Go over the records and copy every line with the string "ErrPeerHost".

(ENTRIES SHOWN)

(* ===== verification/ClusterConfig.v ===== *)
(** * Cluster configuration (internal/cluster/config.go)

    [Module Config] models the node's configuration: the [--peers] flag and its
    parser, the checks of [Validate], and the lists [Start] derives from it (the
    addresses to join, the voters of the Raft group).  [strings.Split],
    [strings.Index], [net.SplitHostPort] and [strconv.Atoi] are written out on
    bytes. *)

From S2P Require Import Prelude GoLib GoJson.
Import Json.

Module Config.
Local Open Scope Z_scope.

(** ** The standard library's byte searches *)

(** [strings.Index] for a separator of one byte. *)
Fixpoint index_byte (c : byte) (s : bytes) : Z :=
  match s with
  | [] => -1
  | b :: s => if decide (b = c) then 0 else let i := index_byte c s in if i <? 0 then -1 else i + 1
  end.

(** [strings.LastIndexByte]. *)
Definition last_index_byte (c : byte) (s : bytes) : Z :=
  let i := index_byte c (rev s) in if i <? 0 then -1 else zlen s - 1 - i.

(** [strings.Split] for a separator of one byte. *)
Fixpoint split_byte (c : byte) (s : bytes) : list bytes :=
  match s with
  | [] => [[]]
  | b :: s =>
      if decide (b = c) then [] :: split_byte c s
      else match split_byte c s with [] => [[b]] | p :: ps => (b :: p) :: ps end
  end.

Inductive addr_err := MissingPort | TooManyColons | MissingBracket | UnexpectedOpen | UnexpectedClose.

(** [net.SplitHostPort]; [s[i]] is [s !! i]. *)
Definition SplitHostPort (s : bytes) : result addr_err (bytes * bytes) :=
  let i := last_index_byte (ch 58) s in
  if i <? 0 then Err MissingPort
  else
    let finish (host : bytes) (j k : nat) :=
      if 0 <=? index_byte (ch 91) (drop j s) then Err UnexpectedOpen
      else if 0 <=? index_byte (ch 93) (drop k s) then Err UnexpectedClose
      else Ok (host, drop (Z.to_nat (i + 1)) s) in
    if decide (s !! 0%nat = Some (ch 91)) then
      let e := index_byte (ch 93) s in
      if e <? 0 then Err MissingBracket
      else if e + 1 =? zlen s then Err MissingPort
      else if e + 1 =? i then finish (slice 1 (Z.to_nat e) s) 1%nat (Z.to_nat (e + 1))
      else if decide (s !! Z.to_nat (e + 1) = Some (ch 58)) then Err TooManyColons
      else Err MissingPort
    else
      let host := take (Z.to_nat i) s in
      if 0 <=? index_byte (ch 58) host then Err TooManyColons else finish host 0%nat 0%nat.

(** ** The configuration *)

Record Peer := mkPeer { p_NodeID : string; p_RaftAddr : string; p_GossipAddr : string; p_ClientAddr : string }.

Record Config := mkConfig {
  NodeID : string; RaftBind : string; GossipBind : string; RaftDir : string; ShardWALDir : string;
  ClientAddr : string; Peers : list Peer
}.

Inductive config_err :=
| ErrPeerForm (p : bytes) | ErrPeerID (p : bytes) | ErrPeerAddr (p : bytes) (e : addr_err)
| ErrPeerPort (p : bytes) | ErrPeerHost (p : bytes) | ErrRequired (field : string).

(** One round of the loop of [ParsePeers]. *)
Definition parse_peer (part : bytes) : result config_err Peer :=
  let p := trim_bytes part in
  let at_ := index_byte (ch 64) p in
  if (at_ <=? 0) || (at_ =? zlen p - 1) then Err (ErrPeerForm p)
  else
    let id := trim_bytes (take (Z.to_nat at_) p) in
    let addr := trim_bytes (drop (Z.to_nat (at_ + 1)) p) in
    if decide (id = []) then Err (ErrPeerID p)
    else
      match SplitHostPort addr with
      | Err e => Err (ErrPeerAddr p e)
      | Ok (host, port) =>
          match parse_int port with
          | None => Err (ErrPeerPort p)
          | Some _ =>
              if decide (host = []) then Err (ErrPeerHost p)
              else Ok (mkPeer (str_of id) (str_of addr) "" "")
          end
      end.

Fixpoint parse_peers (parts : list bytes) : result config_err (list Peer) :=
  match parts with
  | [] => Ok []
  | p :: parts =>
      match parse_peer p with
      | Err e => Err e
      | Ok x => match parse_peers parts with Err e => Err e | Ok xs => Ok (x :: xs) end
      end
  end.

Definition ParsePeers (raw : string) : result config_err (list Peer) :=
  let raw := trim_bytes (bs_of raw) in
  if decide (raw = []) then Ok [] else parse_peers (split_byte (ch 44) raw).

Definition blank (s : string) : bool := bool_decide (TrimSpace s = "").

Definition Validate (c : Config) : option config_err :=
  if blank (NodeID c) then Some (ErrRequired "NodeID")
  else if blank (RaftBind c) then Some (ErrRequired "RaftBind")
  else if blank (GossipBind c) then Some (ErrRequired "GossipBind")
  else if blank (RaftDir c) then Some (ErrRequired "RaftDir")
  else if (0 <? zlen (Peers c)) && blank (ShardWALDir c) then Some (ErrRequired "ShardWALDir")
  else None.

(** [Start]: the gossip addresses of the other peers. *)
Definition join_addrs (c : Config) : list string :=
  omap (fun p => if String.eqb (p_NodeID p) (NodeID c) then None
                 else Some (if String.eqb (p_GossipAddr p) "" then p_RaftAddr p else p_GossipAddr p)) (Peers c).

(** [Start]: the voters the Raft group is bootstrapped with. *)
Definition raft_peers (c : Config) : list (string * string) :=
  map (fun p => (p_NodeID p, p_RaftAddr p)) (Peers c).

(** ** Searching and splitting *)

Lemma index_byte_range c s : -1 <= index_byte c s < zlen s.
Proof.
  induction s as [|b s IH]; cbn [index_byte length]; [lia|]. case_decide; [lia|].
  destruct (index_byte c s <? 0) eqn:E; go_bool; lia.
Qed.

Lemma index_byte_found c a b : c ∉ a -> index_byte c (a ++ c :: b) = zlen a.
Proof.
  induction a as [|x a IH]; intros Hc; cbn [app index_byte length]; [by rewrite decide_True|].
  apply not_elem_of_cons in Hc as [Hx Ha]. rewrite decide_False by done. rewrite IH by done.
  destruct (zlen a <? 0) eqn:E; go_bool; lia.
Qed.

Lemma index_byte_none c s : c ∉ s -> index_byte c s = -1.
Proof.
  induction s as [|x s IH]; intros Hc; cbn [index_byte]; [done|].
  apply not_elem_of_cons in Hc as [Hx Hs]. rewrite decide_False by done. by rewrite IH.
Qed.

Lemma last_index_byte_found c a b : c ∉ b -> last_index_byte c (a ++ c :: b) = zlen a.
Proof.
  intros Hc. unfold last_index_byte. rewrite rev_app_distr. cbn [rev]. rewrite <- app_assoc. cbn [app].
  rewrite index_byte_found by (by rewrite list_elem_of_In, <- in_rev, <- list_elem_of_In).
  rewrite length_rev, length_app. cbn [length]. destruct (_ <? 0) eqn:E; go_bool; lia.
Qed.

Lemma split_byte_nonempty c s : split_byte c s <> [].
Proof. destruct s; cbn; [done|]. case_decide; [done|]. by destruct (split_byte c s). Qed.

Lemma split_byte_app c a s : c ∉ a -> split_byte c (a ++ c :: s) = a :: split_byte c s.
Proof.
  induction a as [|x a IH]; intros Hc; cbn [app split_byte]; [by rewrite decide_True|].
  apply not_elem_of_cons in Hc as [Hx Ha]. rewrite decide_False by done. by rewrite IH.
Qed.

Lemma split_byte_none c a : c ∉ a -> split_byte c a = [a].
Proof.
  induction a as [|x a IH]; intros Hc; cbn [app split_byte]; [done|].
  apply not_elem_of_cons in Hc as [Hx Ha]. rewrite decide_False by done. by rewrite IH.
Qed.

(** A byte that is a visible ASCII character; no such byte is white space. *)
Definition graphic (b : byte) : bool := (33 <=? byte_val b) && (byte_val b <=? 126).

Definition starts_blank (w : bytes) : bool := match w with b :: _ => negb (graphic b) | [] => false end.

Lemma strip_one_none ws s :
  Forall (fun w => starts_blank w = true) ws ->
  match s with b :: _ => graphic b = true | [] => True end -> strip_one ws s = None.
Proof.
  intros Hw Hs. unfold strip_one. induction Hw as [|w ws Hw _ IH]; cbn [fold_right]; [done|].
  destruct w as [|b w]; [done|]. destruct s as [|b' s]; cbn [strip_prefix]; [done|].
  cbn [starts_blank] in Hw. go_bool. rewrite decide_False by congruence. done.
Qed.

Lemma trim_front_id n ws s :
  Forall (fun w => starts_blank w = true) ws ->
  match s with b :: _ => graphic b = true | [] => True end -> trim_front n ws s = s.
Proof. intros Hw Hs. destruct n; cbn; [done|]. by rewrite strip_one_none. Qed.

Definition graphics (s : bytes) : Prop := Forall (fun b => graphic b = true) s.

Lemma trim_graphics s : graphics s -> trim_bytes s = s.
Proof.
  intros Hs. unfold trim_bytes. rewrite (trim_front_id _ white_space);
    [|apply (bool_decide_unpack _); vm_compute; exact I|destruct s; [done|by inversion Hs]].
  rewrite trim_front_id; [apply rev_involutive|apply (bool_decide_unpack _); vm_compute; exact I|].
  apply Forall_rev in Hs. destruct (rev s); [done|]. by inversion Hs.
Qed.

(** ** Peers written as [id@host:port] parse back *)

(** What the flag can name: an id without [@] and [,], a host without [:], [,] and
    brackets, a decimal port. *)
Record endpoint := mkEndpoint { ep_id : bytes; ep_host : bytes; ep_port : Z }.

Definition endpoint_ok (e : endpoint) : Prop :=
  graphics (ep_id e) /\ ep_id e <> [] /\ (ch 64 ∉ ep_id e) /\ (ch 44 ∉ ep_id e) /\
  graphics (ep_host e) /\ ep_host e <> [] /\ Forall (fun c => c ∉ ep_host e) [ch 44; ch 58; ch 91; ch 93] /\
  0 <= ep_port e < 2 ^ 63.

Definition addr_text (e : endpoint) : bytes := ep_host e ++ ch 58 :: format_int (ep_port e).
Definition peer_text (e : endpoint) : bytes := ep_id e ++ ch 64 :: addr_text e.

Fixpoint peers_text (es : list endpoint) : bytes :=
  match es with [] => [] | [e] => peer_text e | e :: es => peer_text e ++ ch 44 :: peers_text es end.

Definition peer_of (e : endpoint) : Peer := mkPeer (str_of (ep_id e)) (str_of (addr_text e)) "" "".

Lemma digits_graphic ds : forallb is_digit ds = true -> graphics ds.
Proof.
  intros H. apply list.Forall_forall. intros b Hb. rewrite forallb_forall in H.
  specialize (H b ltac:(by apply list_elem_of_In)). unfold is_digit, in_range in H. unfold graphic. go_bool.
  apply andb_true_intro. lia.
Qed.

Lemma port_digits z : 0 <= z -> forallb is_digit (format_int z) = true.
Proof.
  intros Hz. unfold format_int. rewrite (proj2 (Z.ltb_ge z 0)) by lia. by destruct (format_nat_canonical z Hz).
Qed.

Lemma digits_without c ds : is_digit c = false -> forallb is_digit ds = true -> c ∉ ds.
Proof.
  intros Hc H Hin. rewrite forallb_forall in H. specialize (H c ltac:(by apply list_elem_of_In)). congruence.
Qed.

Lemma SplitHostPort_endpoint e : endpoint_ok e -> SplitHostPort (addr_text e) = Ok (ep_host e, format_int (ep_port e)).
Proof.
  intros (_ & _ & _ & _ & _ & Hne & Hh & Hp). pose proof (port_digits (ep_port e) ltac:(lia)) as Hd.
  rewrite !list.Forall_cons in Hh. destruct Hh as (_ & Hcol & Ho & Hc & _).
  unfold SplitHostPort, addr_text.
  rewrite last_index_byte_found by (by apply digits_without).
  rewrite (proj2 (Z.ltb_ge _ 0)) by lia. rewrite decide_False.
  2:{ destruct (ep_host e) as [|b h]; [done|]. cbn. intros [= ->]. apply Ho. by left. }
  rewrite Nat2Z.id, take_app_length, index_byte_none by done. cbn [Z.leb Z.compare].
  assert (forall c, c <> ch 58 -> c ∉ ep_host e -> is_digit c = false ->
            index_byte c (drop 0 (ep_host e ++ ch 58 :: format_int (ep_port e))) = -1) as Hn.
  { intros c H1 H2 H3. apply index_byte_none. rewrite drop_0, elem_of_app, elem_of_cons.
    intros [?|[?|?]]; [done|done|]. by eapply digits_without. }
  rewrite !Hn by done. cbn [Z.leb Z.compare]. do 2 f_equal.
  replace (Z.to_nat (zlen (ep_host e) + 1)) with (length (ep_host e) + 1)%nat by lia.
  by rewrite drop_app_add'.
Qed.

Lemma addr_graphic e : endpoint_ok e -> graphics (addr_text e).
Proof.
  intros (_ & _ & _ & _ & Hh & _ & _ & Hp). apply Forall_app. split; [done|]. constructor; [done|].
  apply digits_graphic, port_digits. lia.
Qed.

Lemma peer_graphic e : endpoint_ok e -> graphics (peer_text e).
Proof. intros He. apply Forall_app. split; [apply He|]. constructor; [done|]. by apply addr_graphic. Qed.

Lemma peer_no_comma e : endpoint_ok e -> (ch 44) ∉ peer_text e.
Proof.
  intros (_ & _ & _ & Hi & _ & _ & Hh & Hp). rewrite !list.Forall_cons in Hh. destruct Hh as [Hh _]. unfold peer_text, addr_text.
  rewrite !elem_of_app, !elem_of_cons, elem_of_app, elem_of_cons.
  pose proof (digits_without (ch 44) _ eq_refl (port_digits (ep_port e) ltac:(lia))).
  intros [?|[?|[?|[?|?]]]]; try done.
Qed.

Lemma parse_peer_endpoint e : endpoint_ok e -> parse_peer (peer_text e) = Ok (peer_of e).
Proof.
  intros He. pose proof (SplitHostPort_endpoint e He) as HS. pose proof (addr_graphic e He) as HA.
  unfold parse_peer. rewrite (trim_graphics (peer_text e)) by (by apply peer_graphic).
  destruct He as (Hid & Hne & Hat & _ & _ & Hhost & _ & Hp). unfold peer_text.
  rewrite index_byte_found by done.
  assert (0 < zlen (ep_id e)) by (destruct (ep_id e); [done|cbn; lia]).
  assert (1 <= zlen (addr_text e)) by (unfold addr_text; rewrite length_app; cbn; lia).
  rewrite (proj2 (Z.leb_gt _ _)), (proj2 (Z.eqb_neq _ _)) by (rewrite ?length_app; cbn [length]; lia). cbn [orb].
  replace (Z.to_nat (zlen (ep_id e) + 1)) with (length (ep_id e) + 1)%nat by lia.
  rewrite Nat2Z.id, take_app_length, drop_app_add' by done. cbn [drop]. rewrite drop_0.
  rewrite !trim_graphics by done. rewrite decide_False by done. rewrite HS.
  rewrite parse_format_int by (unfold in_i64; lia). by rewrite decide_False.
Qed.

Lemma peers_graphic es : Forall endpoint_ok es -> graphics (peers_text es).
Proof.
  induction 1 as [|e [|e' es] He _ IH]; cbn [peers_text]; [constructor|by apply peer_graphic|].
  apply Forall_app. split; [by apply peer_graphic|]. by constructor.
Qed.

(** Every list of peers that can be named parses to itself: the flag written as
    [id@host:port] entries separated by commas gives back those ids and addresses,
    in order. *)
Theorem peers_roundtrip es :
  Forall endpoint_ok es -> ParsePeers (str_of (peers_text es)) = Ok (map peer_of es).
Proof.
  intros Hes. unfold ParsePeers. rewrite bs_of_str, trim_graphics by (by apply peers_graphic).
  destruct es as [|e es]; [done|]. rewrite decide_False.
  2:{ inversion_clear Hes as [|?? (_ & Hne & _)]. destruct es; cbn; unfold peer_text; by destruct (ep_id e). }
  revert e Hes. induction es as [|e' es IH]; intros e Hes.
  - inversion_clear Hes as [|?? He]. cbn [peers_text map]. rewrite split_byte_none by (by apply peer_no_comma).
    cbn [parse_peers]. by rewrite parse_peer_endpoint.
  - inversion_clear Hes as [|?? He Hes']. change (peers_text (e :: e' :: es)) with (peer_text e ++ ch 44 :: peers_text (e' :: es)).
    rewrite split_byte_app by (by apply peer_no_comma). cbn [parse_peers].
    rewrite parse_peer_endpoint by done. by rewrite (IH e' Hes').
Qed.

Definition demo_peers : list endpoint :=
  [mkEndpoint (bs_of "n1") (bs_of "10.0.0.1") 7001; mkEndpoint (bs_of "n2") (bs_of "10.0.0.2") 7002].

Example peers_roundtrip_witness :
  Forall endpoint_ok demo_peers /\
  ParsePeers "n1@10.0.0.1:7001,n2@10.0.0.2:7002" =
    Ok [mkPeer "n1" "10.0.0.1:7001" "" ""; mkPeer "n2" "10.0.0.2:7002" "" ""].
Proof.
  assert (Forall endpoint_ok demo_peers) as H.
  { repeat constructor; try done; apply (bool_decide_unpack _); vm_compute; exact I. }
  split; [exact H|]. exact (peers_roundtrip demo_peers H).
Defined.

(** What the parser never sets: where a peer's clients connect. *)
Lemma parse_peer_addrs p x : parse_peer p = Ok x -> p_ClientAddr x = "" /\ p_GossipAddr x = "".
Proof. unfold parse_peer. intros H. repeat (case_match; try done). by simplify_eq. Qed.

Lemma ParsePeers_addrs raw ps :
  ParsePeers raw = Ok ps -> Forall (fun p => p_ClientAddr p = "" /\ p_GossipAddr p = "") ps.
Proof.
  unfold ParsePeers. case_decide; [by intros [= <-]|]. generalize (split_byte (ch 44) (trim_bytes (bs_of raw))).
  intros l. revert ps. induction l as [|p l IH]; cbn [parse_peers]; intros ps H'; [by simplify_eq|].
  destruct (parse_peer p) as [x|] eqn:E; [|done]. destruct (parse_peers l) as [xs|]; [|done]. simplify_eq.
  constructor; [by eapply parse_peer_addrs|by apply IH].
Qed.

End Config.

(End ENTRIES SHOWN)

SOLUTION TO THIS PROBLEM.
| ErrPeerPort (p : bytes) | ErrPeerHost (p : bytes) | ErrRequired (field : string).
              if decide (host = []) then Err (ErrPeerHost p)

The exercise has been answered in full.